Government budget and reforms: Greece’s debt balance

Status: 02/05/2022 08:22

Twelve years ago, the euro area finance ministers launched the first loan program for Greece. Today, the country is no longer a reason for state bankruptcy – but is it really better?

Wolfgang Landmesser, WDR

End of April 2010: Georgios Papandreou, then Prime Minister of Greece, officially asks the European Monetary Union for financial assistance – in the idyllic backdrop of Kastelorizo, the southern Aegean islands: “Our partners will work together and offer Greece the necessary port to resend our boat stable and dignified The countries of the euro area and the International Monetary Fund then prepared the first of a total of three rescue programs. Greece must take this step because it can no longer raise money from the financial markets. Or only with very high interest rates. State budget deficits are too high. like debt versus economic production.

the risk of bankruptcy has survived

Twelve years later, the debt crisis is history. The acute phase is definitely behind the country, says Manos Matsaganis, professor of finance at the Polytechnic University of Milan: “But looking at the level of debt it is hard to say that Greece has resolved its debt problem.” Debt exceeds Greek economic output more than twice: 206%. This is by far the highest value in the EU. For comparison: when the debt drama began in 2010, it was almost 130 percent.

Under pressure from its creditors, however, Greece significantly reduced its budget deficit – that is, its new annual debt. In late March, Greece repaid the remaining loans to the International Monetary Fund (IMF). Most of the debt is now on the European Central Bank and the European Stability Fund, the euro area rescue tool that emerged during the crisis; they just have to be paid off by 2070.

Ironically, Syriza is implementing austerity

So Greece is able to service its debt again.

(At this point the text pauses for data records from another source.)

Definition synthesize (llmFn : list StrategyMessage -> W -> W * result StrategyLLMResponse)
    (plan : list PlanStep) (v : plan_vars) : StratM (plan_vars * string) :=
  let* r := attempt (complete_with llmFn (synthesize_messages plan v)) in
  match r with
  | Ok r =>
      let* _ := fire_onStep (plan_event "feedback" (Z.of_nat (length plan) + 1) r) in
      sret (count_plan r v, an_content r)
  | Throw e =>
      sret (match p_reason v with user_cancelled => v | _ => because error v end,
            synthesis_failure (err_message e) v)
  end.

Definition fallback_plan : list PlanStep :=
  [mkStep num_one ("Execute task directly: " ++ str_take 200 (cx_task ctx))%string None None].
Definition chosen_plan (r : StrategyLLMResponse) : list PlanStep :=
  match parsePlanFromText (an_content r) with
  | Some parsed => slice_to (cx_maxSteps ctx) parsed
  | None => fallback_plan
  end.

Definition plan_run : StratM (AgentCycleResult ExecutedStep) :=
  match cx_llmFn ctx with
  | None => sret no_llm
  | Some llmFn =>
      let* r := attempt (complete_with llmFn [say system PLAN_SYSTEM_PROMPT; say user (cx_task ctx)]) in
      match r with
      | Throw e => sret (mkResult ("Error during planning phase: " ++ err_message e)%string error 0 0 0 [] "" "")
      | Ok r =>
          let plan := chosen_plan r in
          let* _ := fire_onStep (plan_event "decision" 0 r) in
          let* _ := match cx_onPhaseComplete ctx with
                    | Some hook => let* _ := attempt (calling (fun _ => CPhase plan) (hook plan)) in sret tt
                    | None => sret tt
                    end in
          let* v := plan_steps llmFn plan
            (mkPlanVars [] [] (an_tokensIn r) (an_tokensOut r) (an_model r) (an_provider r) complete) in
          let* (v, synthesis) := synthesize llmFn plan v in
          sret (mkResult synthesis (p_reason v) (Z.of_nat (length (p_executed v))) (p_in v) (p_out v)
                  (p_executed v) (p_model v) (p_provider v))
      end
  end.
End Cycles.
Arguments mkState {W}. Arguments sstate : clear implicits.
Arguments StratM : clear implicits.

(** * ReAct as a conversation *)

Section React.
Context {W : Type} (ctx : AgentContext W).

Definition hooked (e : StrategyStepEvent) : list outcall :=
  match cx_onStep ctx with Some _ => [CStep e] | None => [] end.

(** The call a response asks for, under some identifier. *)
Definition asks (r : StrategyLLMResponse) (name : string) (args : jsval) : Prop :=
  (exists c, wanted_call r = WantsStructured c /\ tc_name c = name /\ tc_arguments c = args) \/
  (exists thought, wanted_call r = WantsParsed name args thought).

(** [talk n i m l s]: with [n] turns left, at turn [i], after the messages [m],
    the calls [l] may follow, ending for the reason [s] or by a throw. *)
Inductive talk : nat -> Z -> list StrategyMessage -> list outcall -> result stop_reason -> Prop :=
| talk_limit i m : talk 0 i m [] (Ok max_steps)
| talk_cancel n i m : talk (S n) i m [] (Ok user_cancelled)
| talk_fail n i m e : talk (S n) i m [CLlm m (Throw e)] (Ok error)
| talk_answer n i m r : wanted_call r = WantsNothing ->
    talk (S n) i m (CLlm m (Ok r) :: hooked (react_event i r)) (Ok complete)
| talk_refuse n i m r id name args l s : asks r name args -> not_allowed ctx name = true ->
    talk n (i + 1) (m ++ tool_turn r id name ("Error: " ++ refusal name)%string) l s ->
    talk (S n) i m (CLlm m (Ok r) :: l) s
| talk_act n i m r id name args t l s : asks r name args -> not_allowed ctx name = false ->
    talk n (i + 1) (m ++ tool_turn r id name (observation_of t)) l s ->
    talk (S n) i m (CLlm m (Ok r) :: CTool name args (Ok t) :: hooked (react_event i r) ++ l) s
| talk_break n i m r name args e : asks r name args -> not_allowed ctx name = false ->
    talk (S n) i m [CLlm m (Ok r); CTool name args (Throw e)] (Throw e).

(** Completions, and the tokens of those that answered. *)
Definition llm_calls (l : list outcall) : nat :=
  foldr (fun c n => match c with CLlm _ _ => S n | _ => n end) O l.
Definition spent (f : StrategyLLMResponse -> Z) (l : list outcall) : Z :=
  foldr (fun c acc => match c with CLlm _ (Ok r) => f r + acc | _ => acc end) 0 l.

Lemma llm_calls_cons c l :
  llm_calls (c :: l) = ((match c with CLlm _ _ => 1 | _ => 0 end) + llm_calls l)%nat.
Proof. by destruct c. Qed.
Lemma llm_calls_app l1 l2 : llm_calls (l1 ++ l2) = (llm_calls l1 + llm_calls l2)%nat.
Proof. induction l1 as [|[m [r|e]| | |] l1 IH]; simpl; [done|by rewrite IH..]. Qed.
Lemma spent_app f l1 l2 : spent f (l1 ++ l2) = spent f l1 + spent f l2.
Proof. induction l1 as [|[m [r|e]| | |] l1 IH]; simpl; [done|rewrite IH; lia|done..]. Qed.
Lemma in_hooked c e : c ∈ hooked e -> c = CStep e.
Proof. unfold hooked. destruct (cx_onStep ctx); [apply list_elem_of_singleton|by intros ?%elem_of_nil]. Qed.
Lemma llm_calls_hooked e : llm_calls (hooked e) = O.
Proof. unfold hooked. by destruct (cx_onStep ctx). Qed.
Lemma spent_hooked f e : spent f (hooked e) = 0.
Proof. unfold hooked. by destruct (cx_onStep ctx). Qed.

Lemma fire_onStep_log e s : exists w', fire_onStep ctx e s = (mkState w' (ss_log s ++ hooked e), Ok tt).
Proof.
  unfold fire_onStep, hooked. destruct (cx_onStep ctx) as [hook|].
  - unfold sbind, attempt, calling, sret. destruct (hook e (ss_world s)) as [w r]. by exists w.
  - destruct s as [w l]. exists w. unfold sret. by rewrite app_nil_r.
Qed.

(** What a stretch of the loop did to the counters. *)
Definition counted (v v' : react_vars) (l : list outcall) : Prop :=
  length (v_steps v') = (length (v_steps v) + llm_calls l)%nat /\
  v_in v' = v_in v + spent an_tokensIn l /\ v_out v' = v_out v + spent an_tokensOut l.

Lemma counted_app v v1 v2 l1 l2 : counted v v1 l1 -> counted v1 v2 l2 -> counted v v2 (l1 ++ l2).
Proof. intros (?&?&?) (?&?&?). unfold counted. rewrite llm_calls_app, !spent_app. lia. Qed.

Lemma counted_hooked v e : counted v v (hooked e).
Proof. unfold counted. rewrite llm_calls_hooked, !spent_hooked. lia. Qed.

(** A complete run ends with the text of a completion that asks for nothing. *)
Definition final_answer (v : react_vars) (l : list outcall) : Prop :=
  v_reason v = complete ->
  exists m r, CLlm m (Ok r) ∈ l /\ wanted_call r = WantsNothing /\ v_answer v = an_content r.

(** What one turn does: it goes on, or it ended. *)
Definition turn (i : Z) (v : react_vars) (out : result (react_vars * bool)) (l : list outcall) : Prop :=
  match out with
  | Ok (v', more) =>
      counted v v' l /\
      if more then v_reason v' = v_reason v /\
           (forall n l' s, talk n (i + 1) (v_messages v') l' s -> talk (S n) i (v_messages v) (l ++ l') s)
      else (forall n, talk (S n) i (v_messages v) l (Ok (v_reason v'))) /\ final_answer v' l
  | Throw e => forall n, talk (S n) i (v_messages v) l (Throw e)
  end.

Lemma act_turn (i : Z) v r id name args thought w l :
  asks r name args ->
  exists w' l' out,
    (if not_allowed ctx name then
       sret (add_step (mkReactStep (i + 1) (default (an_content r) thought) (Some (name, args)) None (Some (refusal name)))
          (tool_turn r id name ("Error: " ++ refusal name)%string) (count_answer r v), true)
     else
       sbind (execute_tool ctx name args) (fun result =>
         sbind (fire_onStep ctx (react_event i r)) (fun _ =>
           sret (add_step (mkReactStep (i + 1)
                     (default (js_trim (replace_all TOOL_CALL_BLOCK "" (an_content r))) thought)
                     (Some (name, args)) (Some (observation_of result)) (tool_error result))
                  (tool_turn r id name (observation_of result)) (count_answer r v), true))))
      (mkState w (l ++ [CLlm (v_messages v) (Ok r)])) = (mkState w' (l ++ l'), out) /\ turn i v out l'.
Proof.
  intros Ha. destruct (not_allowed ctx name) eqn:En.
  - eexists _, [CLlm _ (Ok r)], _. split; [reflexivity|]. cbn. unfold counted. cbn. rewrite length_app. cbn.
    split; [lia|]. split; [done|]. intros n l' s. by apply talk_refuse with (args := args).
  - unfold sbind at 1, execute_tool, calling. cbn [ss_world ss_log].
    destruct (cx_execute ctx name args w) as [w1 [t|e]].
    + unfold sbind. match goal with |- context[fire_onStep ctx ?e ?s] => destruct (fire_onStep_log e s) as [w2 ->] end.
      cbn [ss_log]. eexists _, (CLlm _ (Ok r) :: CTool name args (Ok t) :: hooked (react_event i r)), _.
      rewrite <- !(assoc_L (++)). split; [reflexivity|]. cbn. split.
      * eapply (counted_app _ _ _ [CLlm _ (Ok r); CTool name args (Ok t)]); [|apply counted_hooked].
        unfold counted. cbn. rewrite length_app. cbn. lia.
      * split; [done|]. intros n l' s. by apply talk_act.
    + eexists _, [CLlm _ (Ok r); CTool name args (Throw e)], _. rewrite <- !(assoc_L (++)).
      split; [reflexivity|]. intros n. by constructor.
Qed.
(** The first of the best leaves. *)
Definition best_leaf (first : TreeNode Out) (others : list (TreeNode Out)) : TreeNode Out :=
  fold_left (fun best n => if num_gtb (n_score n) (n_score best) then n else best) others first.

Definition tot_name : string := ("tree-of-thoughts-" ++ policy_name (searchPolicy cfg))%string.

(** [run], with the expansions it made; [None] out of fuel. *)
Definition tot_run (w : W) : option (W * result (StrategyResult Out) * list (option (TreeNode Out) * list (TreeNode Out))) :=
  match signal w with
  | Some e => Some (w, Throw e, [])
  | None =>
      match search w with
      | None => None
      | Some (t, Throw e) => Some (t_world t, Throw e, t_expansions t)
      | Some (t, Ok _) =>
          match t_leaves t with
          | first :: others =>
              Some (t_world t, Ok (mkStrategy (Some (n_state (best_leaf first others))) tot_name (t_calls t)
                                     (t_scores t) (t_calls t)), t_expansions t)
          | [] =>
              let '(w, r) := generator (t_world t) in
              Some (w, match r with
                       | Ok fallback => Ok (mkStrategy (Some fallback) tot_name 1
                                          (t_scores t ++ [finite01 (evaluateState cfg fallback)]) (t_calls t + 1))
                       | Throw e => Throw e
                       end, t_expansions t)
          end
      end
  end.
End Search.

(** * Mixture of agents, single shot *)

(** The default aggregator, on values; a [find] that finds nothing, or finds
    only the empty text, falls back on the first. *)
Definition defaultAggregator (outputs : list jsval) : result jsval :=
  match outputs with
  | [] => Throw (plain_error "mixtureOfAgentsStrategy: aggregator called with 0 outputs")
  | JStr first :: _ =>
      Ok (default (JStr first)
        (find_first (fun o => match o with JStr s => negb (s =? "")%string | _ => false end) outputs))
  | JNum first :: _ =>
      let nums := omap (fun o => match o with JNum x => if is_finite x then Some x else None | _ => None end) outputs in
      match nums with
      | [] => Ok (JNum first)
      | _ => Ok (JNum (aggregate nums mav_median num_zero))
      end
  | first :: _ => Ok first
  end.

Definition moa_guard (rounds proposersPerRound : option num) : result (Z * Z) :=
  let rounds := default (num_of_Z 2) rounds in
  let proposers := default (num_of_Z 3) proposersPerRound in
  let bad (name : string) (x : num) :=
    Throw (RangeError ("mixtureOfAgentsStrategy: " ++ name ++ " must be >=1, got " ++ num_to_string x)%string) in
  match positive_integer rounds with
  | None => bad "rounds" rounds
  | Some r => match positive_integer proposers with None => bad "proposersPerRound" proposers | Some m => Ok (r, m) end
  end.

(** The rounds, with the value aggregated last and the calls made. *)
Fixpoint moa_rounds (aggregate : list jsval -> result jsval) (proposers : Z) (generator : Call jsval)
    (rounds : nat) (aggregated : jsval) (totalCalls : Z) : Call (jsval * Z) :=
  match rounds with
  | O => cret (aggregated, totalCalls)
  | S rounds =>
      let& _ := throwIfAborted in
      let& outputs := all_of (replicate (Z.to_nat proposers) generator) in
      let& _ := throwIfAborted in
      let& v := (fun w => (w, aggregate outputs)) in
      moa_rounds aggregate proposers generator rounds v (totalCalls + proposers)
  end.

Definition moa_run (rounds proposers : Z) (aggregate : list jsval -> result jsval) (generator : Call jsval)
    : Call (StrategyResult jsval) :=
  let& _ := throwIfAborted in
  let& (aggregated, totalCalls) := moa_rounds aggregate proposers generator (Z.to_nat rounds) JUndef 0 in
  match aggregated with
  | JUndef => cfail (plain_error "mixtureOfAgentsStrategy: no aggregated result")
  | v => cret (mkStrategy (Some v) "mixture-of-agents" totalCalls [] totalCalls)
  end.

Definition singleShot_run {Out} (generator : Call Out) : Call (StrategyResult Out) :=
  let& result := generator in cret (mkStrategy (Some result) "single-shot" 1 [] 1).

On the other hand: the austerity programs imposed by creditors have caused enormous damage; government investment has shrunk by more than 50 percent. “This drastic cut in public spending is a mortgage for future generations,” says Matsaganis. No wonder so many young Greeks have turned their backs on their country. Because they have a better chance elsewhere.

Alexis Tsipras, head of the left-wing Syriza party, set out to free Greece from the dictatorship of its creditors. “Greece is moving away from a disastrous austerity policy, five years of humiliation and pain behind it,” he promised, winning the January 2015 elections. But just six months later, the left-wing prime minister signed a new bailout with budgetary targets obliging Greece to make further savings.

At the same time, Matsaganis criticizes the fact that the necessary reforms have been pushed to the background – in health care, the elderly care system and public administration. “There were no reformers in the Tsipras government,” says the economist. “His ministers just didn’t believe it.”

Corona’s failure – but also hope

In the parliamentary elections three years ago, the conservative Nea Dimokratia became the strongest force. New Prime Minister Kyriakos Mitsotakis has promised to do things differently – and to accelerate important reforms. “In just a few days, we took action that took others months and years to implement,” said Mitsotakis at the start of his mandate. But the record so far has been mixed. And between them was a fight with Corona. Debts continued to rise as a result of programs worth the billions, including bailing out a major tourism industry.

As a result of the pandemic, there is also an opportunity for Greece: Member States have launched the “Next Generation EU” fund. Billions of this should go to a climate neutral economy. This can help the country grow stronger. And really leave the debt crisis behind. The economist Matsaganis also hopes – with some skepticism: “We may waste funds, but I am optimistic that we will do better than in the past.”